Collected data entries
(** * exam-ace: grading, scoring and signup

    A shallow embedding of the scoring code of the student pages
    (results list, report card, submission detail) and of the
    [handle_new_user] trigger of the migrations, with the properties the
    specification states about them.

    Conventions of the embedding:
    - a JavaScript [number] is an IEEE 754 binary64 value; a finite one is
      written as the rational ([Q]) it denotes, and [JsNum.number] adds
      [Infinity], [-Infinity] and [NaN]; the results of [/], [*] and of
      the [+] of the report card are rounded to the nearest binary64
      value, ties to even, and overflow to an infinity ([JsNum.round64]);
      the numbers of the tables are binary64 values ([JsNum.literal]
      gives the one a decimal denotes); the sign of zero is not modelled;
    - the sum of the marks of a save is written with the [+] of [Q],
      which is the binary64 sum as long as that one is exact (marks that
      are whole numbers, or halves and quarters, below [2^53]);
    - a table is the list of its rows; a query is a [filter] and a [map];
    - a request to the backend that may fail takes its outcome from an
      explicit fault oracle. *)

From Stdlib Require Import QArith Qround Qpower Lqa ZArith List Permutation
  Sorted String Bool Lia Floats.
Import ListNotations.
Open Scope string_scope.
Open Scope Q_scope.
(** * JSXGraph: line geometry and grid layout

    A shallow embedding of [src/Line.js] (the [JXG.Line] element, its
    ticks, its traces and its parametrization), of [src/base/text.js]
    ([updateRenderer], [hasPoint], [update] and the markup of subscripts
    and superscripts) and of the grid constructor [JXG.createGrid],
    followed by the properties of these functions.

    JavaScript numbers are IEEE 754 binary64 values.  They are modelled by
    [spec_float] with precision 53 and maximal exponent 1024, so every
    arithmetic operation below rounds exactly as the JavaScript operation
    does, and [NaN] and the two infinities behave as in the language. *)

From Stdlib Require Import ZArith List Bool Lia String Ascii.
From Stdlib Require Import SpecFloat.
From Stdlib Require Import Reals Lra.
From Stdlib Require Import DecimalString DecimalNat.
Import ListNotations.

Set Implicit Arguments.

(* ================================================================== *)
(** * JavaScript numbers *)
(* ================================================================== *)

Module JSNum.

Local Open Scope Z_scope.

Definition prec : Z := 53.
Definition emax : Z := 1024.

Definition num : Type := spec_float.

Definition NaN : num := S754_nan.
Definition Infinity : num := S754_infinity false.

(** The number denoted by an integer literal. *)
Definition of_Z (z : Z) : num := binary_normalize prec emax z 0 false.

Definition add : num -> num -> num := SFadd prec emax.
Definition sub : num -> num -> num := SFsub prec emax.
Definition mul : num -> num -> num := SFmul prec emax.
Definition div : num -> num -> num := SFdiv prec emax.
Definition neg : num -> num := SFopp.

(** The relational operators; every comparison with [NaN] is false. *)
Definition ltb (a b : num) : bool := SFltb a b.
Definition leb (a b : num) : bool := SFleb a b.
Definition gtb (a b : num) : bool := SFltb b a.
Definition geb (a b : num) : bool := SFleb b a.
Definition eqb (a b : num) : bool := SFeqb a b.

Definition isNaN (x : num) : bool :=
  match x with S754_nan => true | _ => false end.

Definition isFinite (x : num) : bool :=
  match x with
  | S754_zero _ | S754_finite _ _ _ => true
  | _ => false
  end.

Definition Math_abs : num -> num := SFabs.
Definition Math_sqrt : num -> num := SFsqrt prec emax.

(** The double nearest to pi, [Math.PI]. *)
Definition Math_PI : num := S754_finite false 7074237752028440 (-51).

(** A decimal literal [n / d] with integral [n] and [d]: the division of
    two exactly represented integers is correctly rounded, so the result
    is the double the literal denotes. *)
Definition ratio (n d : Z) : num := div (of_Z n) (of_Z d).

(** [Math.floor]: the largest integer not above the argument. *)
Definition Math_floor (x : num) : num :=
  match x with
  | S754_finite s m e =>
      if 0 <=? e then x
      else
        let n := Z.shiftr (cond_Zopp s (Zpos m)) (- e) in
        if n =? 0 then S754_zero false else of_Z n
  | _ => x
  end.

(** [Math.round]: the nearest integer, a tie going to the larger one;
    an argument in [[-0.5, 0)] gives the negative zero. *)
Definition Math_round (x : num) : num :=
  match x with
  | S754_finite s m e =>
      if 0 <=? e then x
      else
        let n := Z.shiftr (2 * cond_Zopp s (Zpos m) + 2 ^ (- e)) (1 - e) in
        if n =? 0 then S754_zero s else of_Z n
  | _ => x
  end.

(** The remainder operator [%]: exact, with the sign of the dividend. *)
Definition rem (x y : num) : num :=
  match x, y with
  | S754_nan, _ | _, S754_nan => S754_nan
  | S754_infinity _, _ => S754_nan
  | _, S754_zero _ => S754_nan
  | _, S754_infinity _ => x
  | S754_zero _, _ => x
  | S754_finite sx mx ex, S754_finite _ my ey =>
      let e := Z.min ex ey in
      let a := Z.shiftl (Zpos mx) (ex - e) in
      let b := Z.shiftl (Zpos my) (ey - e) in
      let r := Z.modulo a b in
      if r =? 0 then S754_zero sx
      else binary_normalize prec emax (cond_Zopp sx r) e false
  end.

End JSNum.

Import JSNum.

(* ================================================================== *)
(** * Homogeneous vectors *)
(* ================================================================== *)

(** A JavaScript array of three coordinates, [[z, x, y]] for a point and
    [[c, a, b]] for the standard form of a line. *)
Record Vec3 (T : Type) : Type := mkVec3 { v0 : T; v1 : T; v2 : T }.

(** The arithmetic the vector algebra needs, so that it can be read over
    the doubles the program computes with and over the real numbers the
    doubles approximate. *)
Record Arith (T : Type) : Type := mkArith {
  a_zero : T;
  a_add : T -> T -> T;
  a_sub : T -> T -> T;
  a_mul : T -> T -> T
}.

Definition num_arith : Arith num := mkArith (of_Z 0) add sub mul.
Definition R_arith : Arith R := mkArith 0%R Rplus Rminus Rmult.

(** Modelled from the spec: [board.algebra.crossProduct], which is not part
    of the sources at hand; the homogeneous cross product of two
    3-vectors. *)
Definition crossProduct {T} (A : Arith T) (c1 c2 : Vec3 T) : Vec3 T :=
  mkVec3
    (a_sub A (a_mul A (v1 c1) (v2 c2)) (a_mul A (v2 c1) (v1 c2)))
    (a_sub A (a_mul A (v2 c1) (v0 c2)) (a_mul A (v0 c1) (v2 c2)))
    (a_sub A (a_mul A (v0 c1) (v1 c2)) (a_mul A (v1 c1) (v0 c2))).

(** Modelled from the spec: [board.algebra.innerProduct(a, b, 3)], which is
    not part of the sources at hand; the sum of the products of the
    components, accumulated from zero. *)
Definition innerProduct {T} (A : Arith T) (a b : Vec3 T) : T :=
  a_add A
    (a_add A
       (a_add A (a_zero A) (a_mul A (v0 a) (v0 b)))
       (a_mul A (v1 a) (v1 b)))
    (a_mul A (v2 a) (v2 b)).

(** The array [stdform] of a line after [updateStdform]: three
    coefficients and the entry written at index 3. *)
Record StdForm (T : Type) : Type := mkStdForm {
  sf_coef : Vec3 T;
  sf_3 : T
}.

(** [updateStdform] on the user coordinates of the two defining points.
    [normalize] is [JXG.GeometryElement.prototype.normalize], which is not
    part of the sources at hand and is taken as a parameter. *)
Definition updateStdform_of {T} (A : Arith T)
    (normalize : StdForm T -> StdForm T) (p1 p2 : Vec3 T) : StdForm T :=
  let v := crossProduct A p1 p2 in
  normalize (mkStdForm (mkVec3 (v0 v) (v1 v) (v2 v)) (a_zero A)).

(** The value [k * v] of a standard form scaled by [k]. *)
Definition scale_coef {T} (A : Arith T) (k : T) (v : Vec3 T) : Vec3 T :=
  mkVec3 (a_mul A k (v0 v)) (a_mul A k (v1 v)) (a_mul A k (v2 v)).
Lemma createTransactionFromSms_cases (smsData : ProcessedSmsMessage)
    (bankName : string) (type : TransactionType) (w : World) :
  (exists t, createTransactionFromSms smsData bankName type w = (Normal t, afterDraw w)
             /\ id t = nextUuid w)
  \/ (exists e, createTransactionFromSms smsData bankName type w = (Thrown e, afterDraw w)).
Proof.
  unfold createTransactionFromSms, tryCatch.
  rewrite (bind_normal _ _ _ (generateDeterministicTransactionId_draws smsData w)).
  unfold bind, previousTransactionData. simpl.
  destruct (getPreviousTransactionData (smsMerchantName smsData) (transactionsDb w)).
  - left. eexists. split; reflexivity.
  - right. eexists. reflexivity.
Qed.

Lemma getTransactions_visible (w : World) :
  getTransactions w = (Normal (visibleTransactions w), w).
Proof.
  unfold getTransactions, visibleTransactions, tryCatch. destruct idb_ok; reflexivity.
Qed.

(** With an identifier at hand, the check is a lookup of it among the
    stored transactions. *)
Lemma isTransactionDuplicate_with_id (smsData : ProcessedSmsMessage) (i : string) (w : World) :
  smsId smsData = Some i -> Str.truthy i = true ->
  isTransactionDuplicate smsData w = (Normal (hasId i (visibleTransactions w)), w).
Proof.
  intros Hi Ht. unfold isTransactionDuplicate, tryCatch.
  rewrite (bind_normal _ _ _ (getTransactions_visible w)).
  rewrite Hi. simpl. rewrite Ht. reflexivity.
Qed.

Lemma append_dash_truthy (a b : string) : Str.truthy (a ++ "-" ++ b) = true.
Proof. induction a; reflexivity. Qed.

Lemma nextUuid_truthy (w : World) : Str.truthy (nextUuid w) = true.
Proof. unfold nextUuid, uuidText. apply append_dash_truthy. Qed.

End Identifiers.
(** * Splunk firehose nozzle: the forwarding loop, its event builders and
      the sink wiring

    A shallow embedding of [nozzle/nozzle.go] (the [SplunkNozzle] forwarder:
    [NewSplunkForwarder], [Run], [handleEvent], the [Build...Metric]
    functions, [nanoSecondsToSeconds], [uuidToHex]) and of the
    [SplunkFirehoseNozzle] of the [splunknozzle] package ([EventSink],
    [EventRouter], [AppCache], [Metric] and the main goroutine of [Run]),
    followed by the properties proved about them.

    Conventions.
    - Go integers are [Z]; where the code can wrap, the wrap-around is
      written out.
    - [float64] is [spec_float] at precision 53, the IEEE-754 binary64
      specification of the standard library; every operation rounds to
      nearest, ties to even, as the hardware does.
    - [[]byte] is a list of bytes; a Go string is a [string].
    - A [select] loop is run against the list of the communications it
      receives, in the order the runtime picks them. *)

From Stdlib Require Import ZArith List String Ascii Bool Lia.
From Stdlib Require Import SpecFloat DecimalString.
From stdpp Require Import gmap strings list.

Open Scope Z_scope.

(** ** Text *)

Module Text.

(** [strconv.Itoa] on a natural number. *)
Definition itoa (n : Z) : string :=
  NilZero.string_of_uint (N.to_uint (Z.to_N n)).

Definition digit (d : Z) : ascii :=
  ascii_of_nat (48 + Z.to_nat d).

Definition is_digit (c : ascii) : bool :=
  let n := nat_of_ascii c in ((48 <=? n) && (n <=? 57))%nat.

Fixpoint all_digits (s : string) : bool :=
  match s with
  | EmptyString => true
  | String c s' => is_digit c && all_digits s'
  end.

(** Recognises [ddd] at the end of a string. *)
Definition three_digits (s : string) : bool :=
  match s with
  | String a (String b (String c EmptyString)) =>
      is_digit a && is_digit b && is_digit c
  | _ => false
  end.

(** Recognises [d...d.ddd]; [seen] tells whether an integer digit has been
    read already. *)
Fixpoint digits_point_three (seen : bool) (s : string) : bool :=
  match s with
  | EmptyString => false
  | String c s' =>
      if Ascii.eqb c "."%char then seen && three_digits s'
      else is_digit c && digits_point_three true s'
  end.

(** A fixed-point decimal with exactly three fractional digits and an
    optional minus sign. *)
Definition is_fixed3 (s : string) : bool :=
  match s with
  | String "-"%char s' => digits_point_three false s'
  | _ => digits_point_three false s
  end.

End Text.

(** ** binary64 *)

Module Float64.

Definition prec : Z := 53.
Definition emax : Z := 1024.

(** The conversion [float64(n)] of an integer. *)
Definition of_int (n : Z) : spec_float := binary_normalize prec emax n 0 false.

Definition mul : spec_float -> spec_float -> spec_float := SFmul prec emax.
Definition div : spec_float -> spec_float -> spec_float := SFdiv prec emax.

(** [math.Pow(1000, -3)]. Go's [Pow] multiplies up the integer power on the
    [Frexp] fraction of [x] (exactly, for 1000 cubed), takes one rounded
    reciprocal for the negative exponent and rescales by a power of two:
    the result is the correctly rounded quotient of 1 by 1000 cubed. *)
Definition Pow_1000_neg3 : spec_float := div (of_int 1) (of_int (1000 ^ 3)).

(** [a / d] rounded to the nearest integer, ties to even ([0 < d]). *)
Definition div_nearest_even (a d : Z) : Z :=
  let q := a / d in
  let r := a mod d in
  match 2 * r ?= d with
  | Lt => q
  | Gt => q + 1
  | Eq => if Z.even q then q else q + 1
  end.

(** The magnitude [m * 2^e] in thousandths, rounded to nearest even on its
    exact value, as [strconv] rounds the exact decimal expansion. *)
Definition thousandths (m : positive) (e : Z) : Z :=
  if 0 <=? e then Zpos m * 2 ^ e * 1000
  else div_nearest_even (Zpos m * 1000) (2 ^ (- e)).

**What is required**
Beginning with the line above that contains "Definition Math_round (x", copy each line exactly up to and including the line that contains "[[c, a, b]] for", and go no further.

**Written reply**
Definition Math_round (x : num) : num :=
  match x with
  | S754_finite s m e =>
      if 0 <=? e then x
      else
        let n := Z.shiftr (2 * cond_Zopp s (Zpos m) + 2 ^ (- e)) (1 - e) in
        if n =? 0 then S754_zero s else of_Z n
  | _ => x
  end.

(** The remainder operator [%]: exact, with the sign of the dividend. *)
Definition rem (x y : num) : num :=
  match x, y with
  | S754_nan, _ | _, S754_nan => S754_nan
  | S754_infinity _, _ => S754_nan
  | _, S754_zero _ => S754_nan
  | _, S754_infinity _ => x
  | S754_zero _, _ => x
  | S754_finite sx mx ex, S754_finite _ my ey =>
      let e := Z.min ex ey in
      let a := Z.shiftl (Zpos mx) (ex - e) in
      let b := Z.shiftl (Zpos my) (ey - e) in
      let r := Z.modulo a b in
      if r =? 0 then S754_zero sx
      else binary_normalize prec emax (cond_Zopp sx r) e false
  end.

End JSNum.

Import JSNum.

(* ================================================================== *)
(** * Homogeneous vectors *)
(* ================================================================== *)

(** A JavaScript array of three coordinates, [[z, x, y]] for a point and
    [[c, a, b]] for the standard form of a line. *)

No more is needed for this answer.